ACTION ITEM: Each entry needs to be reproduced exactly as it is.

[DATA FOR THIS TASK — start]

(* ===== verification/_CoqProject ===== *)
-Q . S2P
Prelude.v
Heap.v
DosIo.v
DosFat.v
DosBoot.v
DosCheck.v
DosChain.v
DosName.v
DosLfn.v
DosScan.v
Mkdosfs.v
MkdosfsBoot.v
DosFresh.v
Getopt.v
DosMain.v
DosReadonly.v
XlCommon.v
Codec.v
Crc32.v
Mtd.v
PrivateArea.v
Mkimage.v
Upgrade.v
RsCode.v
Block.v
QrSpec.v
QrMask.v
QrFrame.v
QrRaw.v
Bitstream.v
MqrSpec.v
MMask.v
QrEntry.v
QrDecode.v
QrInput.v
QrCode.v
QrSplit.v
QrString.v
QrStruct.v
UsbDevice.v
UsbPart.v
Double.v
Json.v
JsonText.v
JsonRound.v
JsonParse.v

[DATA FOR THIS TASK — finish]

SOLUTION FOR THIS TASK:
(* ===== verification/_CoqProject ===== *)
-Q . S2P
Prelude.v
Heap.v
DosIo.v
DosFat.v
DosBoot.v
DosCheck.v
DosChain.v
DosName.v
DosLfn.v
DosScan.v
Mkdosfs.v
MkdosfsBoot.v
DosFresh.v
Getopt.v
DosMain.v
DosReadonly.v
XlCommon.v
Codec.v
Crc32.v
Mtd.v
PrivateArea.v
Mkimage.v
Upgrade.v
RsCode.v
Block.v
QrSpec.v
QrMask.v
QrFrame.v
QrRaw.v
Bitstream.v
MqrSpec.v
MMask.v
QrEntry.v
QrDecode.v
QrInput.v
QrCode.v
QrSplit.v
QrString.v
QrStruct.v
UsbDevice.v
UsbPart.v
Double.v
Json.v
JsonText.v
JsonRound.v
JsonParse.v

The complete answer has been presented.